The Government could prevent a rise in train fares with a fuel tax on domestic flights, a pressure group has said.

Campaign for Better Transport said taxing jet fuel at the same rate as petrol and diesel for motorists would help cut carbon emissions from aviation and raise £1.53 billion per year.

That money would be enough to scrap the next annual increase in the cost of rail travel, the group said.

Campaign for Better Transport listed more than 40 countries that tax kerosene on domestic flights, such as Australia, Canada, India, Japan, Norway, South Africa, Switzerland and the US.

The group’s chief executive Paul Tuohy said: “It’s absurd that the Government chooses to place no tax on aviation fuel, yet heavily taxes petrol and diesel for drivers.

Oxford Mail:

“Taxing kerosene would help reduce domestic flights and save carbon, and the money raised could pay for a rail fare freeze next year to make the trains cheaper and encourage more people to use them.”

Increases in regulated train fares such as season tickets are traditionally implemented on the first working day of the year, based on the previous July’s retail price index (RPI) measure of inflation, which will be announced on Wednesday.

But the Department for Transport confirmed on Monday that next year’s rise in fares in England will be delayed until March and will be lower than the RPI figure, which for June was 11.8%.

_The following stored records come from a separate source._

(** X6.  The function writes no cell of [rleg] below index [m + 1]: the
    values of lower degrees left by earlier calls stay, and the capacity
    is kept. *)
Theorem legendre_keeps_lower_cells :
  ∃ self, EGM96_new = Some self ∧
  ∀ m theta rleg, 0 ≤ m ≤ 360 → cap rleg = 362 →
  ∃ r,
    computeNormalizedLegendreFunctions self m theta rleg = Some r
    ∧ cap r = 362
    ∧ ∀ i, i < m + 1 → load r i = load rleg i.
Proof.
  destruct EGM96_new_built as (self & Hnew & Ht).
  exists self. split; [exact Hnew|].
  intros m theta rleg Hm Hcap.
  destruct (legendre_correct self m theta rleg Ht Hm Hcap)
    as (r & Hrun & Hc & _).
  exists r. split; [exact Hrun|]. split; [exact Hc|].
  apply (legendre_same_below self m theta rleg r Hm Hrun).
Qed.

Lemma legendre_keeps_lower_cells_witness :
  ∃ self r,
    EGM96_new = Some self
    ∧ computeNormalizedLegendreFunctions self 360 0 (upd (uninit 362) 5 7)
      = Some r
    ∧ load r 5 = load (upd (uninit 362) 5 7) 5.
Proof.
  destruct legendre_keeps_lower_cells as (self & Hnew & H).
  destruct (H 360 0%R (upd (uninit 362) 5 7) ltac:(lia) ltac:(reflexivity))
    as (r & Hrun & _ & Hv).
  exists self, r. split; [exact Hnew|]. split; [exact Hrun|].
  apply Hv. lia.
Defined.

(** X7.  The order must not exceed [maxDeg]: for every larger [u32]
    order the function reads a cell that was never written (undefined
    behaviour in the source). *)
Theorem legendre_order_above_maxDeg_fails :
  ∃ self, EGM96_new = Some self ∧
  ∀ m theta rleg, 361 ≤ m < 4294967296 →
    computeNormalizedLegendreFunctions self m theta rleg = None.
Proof.
  destruct EGM96_new_built as (self & Hnew & Ht).
  exists self. split; [exact Hnew|].
  intros m theta rleg Hm. apply legendre_order_too_large; assumption.
Qed.

Lemma legendre_order_above_maxDeg_fails_witness :
  ∃ self, EGM96_new = Some self
    ∧ computeNormalizedLegendreFunctions self 361 0 (uninit 362) = None.
Proof.
  destruct legendre_order_above_maxDeg_fails as (self & Hnew & H).
  exists self. split; [exact Hnew|]. apply H. lia.
Defined.

(** ** The ellipsoid metrics *)

Lemma horizontal_square t lon :
  (t * cos lon * (t * cos lon) + t * sin lon * (t * sin lon) = t * t)%R.
Proof.
  pose proof (sin2_cos2 lon) as H. unfold Rsqr in H.
  replace (t * cos lon * (t * cos lon) + t * sin lon * (t * sin lon))%R
    with (t * t * (sin lon * sin lon + cos lon * cos lon))%R by ring.
  rewrite H. ring.
Qed.

(** X8.  The three results of [computeGeocentricMetrics] do not depend
    on the longitude. *)
Theorem geocentric_metrics_longitude_free (lat lon lon' : R) :
  computeGeocentricMetrics lat lon = computeGeocentricMetrics lat lon'.
Proof.
  unfold computeGeocentricMetrics. cbv zeta.
  rewrite !horizontal_square. reflexivity.
Qed.

(** The denominator [1 - e2 sin² φ] lies in [[1 - e2, 1]]. *)
Lemma denominator_range lat :
  (1 - 0.00669437999013
   <= 1 - 0.00669437999013 * (sin lat * sin lat) <= 1)%R.
Proof.
  pose proof (sin2_cos2 lat) as H. unfold Rsqr in H.
  pose proof (Rle_0_sqr (sin lat)) as Hs. unfold Rsqr in Hs.
  pose proof (Rle_0_sqr (cos lat)) as Hc. unfold Rsqr in Hc.
  split; nra.
Qed.

(** X11.  Changing the sign of the latitude changes the sign of the
    geocentric latitude and leaves the normal gravity and the geocentric
    radius as they are. *)
Theorem geocentric_metrics_latitude_symmetry (lat lon : R) :
  computeGeocentricMetrics (- lat) lon
  = ((- (computeGeocentricMetrics lat lon).1.1)%R,
     (computeGeocentricMetrics lat lon).1.2,
     (computeGeocentricMetrics lat lon).2).
Proof.
  unfold computeGeocentricMetrics. cbv zeta. cbn [fst snd].
  rewrite sin_neg, cos_neg.
  replace (- sin lat * - sin lat)%R with (sin lat * sin lat)%R by ring.
  f_equal; [f_equal|].
  - rewrite <- atan_opp. f_equal. unfold Rdiv. ring.
  - f_equal. ring.
Qed.

Lemma sqrt_denominator lat :
  (0 < sqrt (1 - 0.00669437999013 * (sin lat * sin lat)) <= 1)%R.
Proof.
  pose proof (denominator_range lat) as [Hlo Hhi]. split.
  - apply sqrt_lt_R0. lra.
  - apply Rle_trans with (sqrt 1);
      [apply sqrt_le_1_alt; exact Hhi | rewrite sqrt_1; lra].
Qed.

(** The square of the radius: [n² (cos² φ + (1 - e2)² sin² φ)] with
    [n² = a² / (1 - e2 sin² φ)]. *)
Lemma radius_square lat lon :
  let e2 := 0.00669437999013%R in
  let W := (1 - e2 * (sin lat * sin lat))%R in
  geocentric_radius lat lon
  = sqrt (6378137 * 6378137
          * ((cos lat * cos lat + (1 - e2) * (1 - e2) * (sin lat * sin lat))
             / W)).
Proof.
  cbv zeta. unfold geocentric_radius, computeGeocentricMetrics. cbv zeta.
  cbn [snd]. rewrite horizontal_square.
  replace 6378137.0%R with 6378137%R by lra.
  replace 1.0%R with 1%R by lra.
  pose proof (sqrt_denominator lat) as [Hpos _].
  pose proof (denominator_range lat) as [Hlo _].
  set (W := (1 - 0.00669437999013 * (sin lat * sin lat))%R) in *.
  assert (HW : (sqrt W * sqrt W = W)%R) by (apply sqrt_sqrt; lra).
  f_equal.
  replace (6378137 * 6378137
           * ((cos lat * cos lat
               + (1 - 0.00669437999013) * (1 - 0.00669437999013)
                 * (sin lat * sin lat)) / W))%R
    with (6378137 * 6378137
           * ((cos lat * cos lat
               + (1 - 0.00669437999013) * (1 - 0.00669437999013)
                 * (sin lat * sin lat)) / (sqrt W * sqrt W)))%R
    by (rewrite HW; reflexivity).
  field. lra.
Qed.

(** The ratio [(cos² φ + (1 - e2)² sin² φ) / (1 - e2 sin² φ)] lies in
    [[1 - e2, 1]]. *)
Lemma radius_ratio_range lat :
  let e2 := 0.00669437999013%R in
  (1 - e2
   <= (cos lat * cos lat + (1 - e2) * (1 - e2) * (sin lat * sin lat))
      / (1 - e2 * (sin lat * sin lat))
   <= 1)%R.
Proof.
  cbv zeta.
  pose proof (denominator_range lat) as [Hlo Hhi].
  pose proof (sin2_cos2 lat) as H. unfold Rsqr in H.
  pose proof (Rle_0_sqr (sin lat)) as Hs. unfold Rsqr in Hs.
  pose proof (Rle_0_sqr (cos lat)) as Hc. unfold Rsqr in Hc.
  set (W := (1 - 0.00669437999013 * (sin lat * sin lat))%R) in *.
  assert (HW : (0 < W)%R) by lra.
  split.
  - apply Rmult_le_reg_r with W; [exact HW|].
    unfold Rdiv. rewrite Rmult_assoc, Rinv_l by lra. unfold W. nra.
  - apply Rmult_le_reg_r with W; [exact HW|].
    unfold Rdiv. rewrite Rmult_assoc, Rinv_l by lra. unfold W. nra.
Qed.

(** X9.  For every latitude the geocentric radius lies between the
    polar and the equatorial radius, [6356752 <= re <= 6378137], the
    normal gravity between its equatorial and polar values,
    [9.7803253359 <= gr <= 9.8322], and the product [gr * re] by which
    the synthesis divides is positive. *)
Theorem geocentric_radius_and_gravity_bounds (lat lon : R) :
  (6356752 <= geocentric_radius lat lon <= 6378137)%R
  ∧ (9.7803253359 <= normal_gravity lat lon <= 9.8322)%R
  ∧ (0 < normal_gravity lat lon * geocentric_radius lat lon)%R.
Proof.
  assert (Hre : (6356752 <= geocentric_radius lat lon <= 6378137)%R).
  { rewrite radius_square. cbv zeta.
    pose proof (radius_ratio_range lat) as [Hlo Hhi]. cbv zeta in Hlo, Hhi.
    set (r := ((cos lat * cos lat
                + (1 - 0.00669437999013) * (1 - 0.00669437999013)
                  * (sin lat * sin lat))
               / (1 - 0.00669437999013 * (sin lat * sin lat)))%R) in *.
    split.
    - apply Rle_trans with (sqrt (6356752 * 6356752));
        [rewrite sqrt_square by lra; lra | apply sqrt_le_1_alt; nra].
    - apply Rle_trans with (sqrt (6378137 * 6378137));
        [apply sqrt_le_1_alt; nra | rewrite sqrt_square by lra; lra]. }
  assert (Hgr : (9.7803253359 <= normal_gravity lat lon <= 9.8322)%R).
  { unfold normal_gravity, computeGeocentricMetrics. cbv zeta. cbn [fst snd].
    pose proof (sqrt_denominator lat) as [Hpos Hle1].
    pose proof (denominator_range lat) as [Hlo Hhi].
    pose proof (Rle_0_sqr (sin lat)) as Hs. unfold Rsqr in Hs.
    pose proof (sin2_cos2 lat) as H. unfold Rsqr in H.
    pose proof (Rle_0_sqr (cos lat)) as Hc. unfold Rsqr in Hc.
    set (W := (1 - 0.00669437999013 * (sin lat * sin lat))%R) in *.
    assert (Hsq : (0.996647 <= sqrt W)%R).
    { apply Rle_trans with (sqrt (0.996647 * 0.996647));
        [rewrite sqrt_square by lra; lra | apply sqrt_le_1_alt; lra]. }
    set (t1 := (sin lat * sin lat)%R) in *.
    assert (Ht1 : (0 <= t1 <= 1)%R) by lra.
    split.
    - apply Rmult_le_reg_r with (sqrt W); [exact Hpos|].
      unfold Rdiv. rewrite Rmult_assoc, Rinv_l by lra. nra.
    - apply Rmult_le_reg_r with (sqrt W); [exact Hpos|].
      unfold Rdiv. rewrite Rmult_assoc, Rinv_l by lra. nra. }
  split; [exact Hre|]. split; [exact Hgr|]. nra.
Qed.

Wales usually makes similar fares changes to England while the Scottish Government has not announced its plan for 2023.

Oxford Mail:

Fares in Northern Ireland are set by operator Translink, which does not use RPI.

Road fuel is taxed at a rate of nearly 53p per litre after a 5p per litre cut was implemented in March.

Airlines pay no tax on fuel in the UK, but must pay air passenger duty (APD).

APD is a per passenger charge based on the class of the cabin they travel in and the distance of the flight.

For domestic flights in standard class, the fee is £13 each way.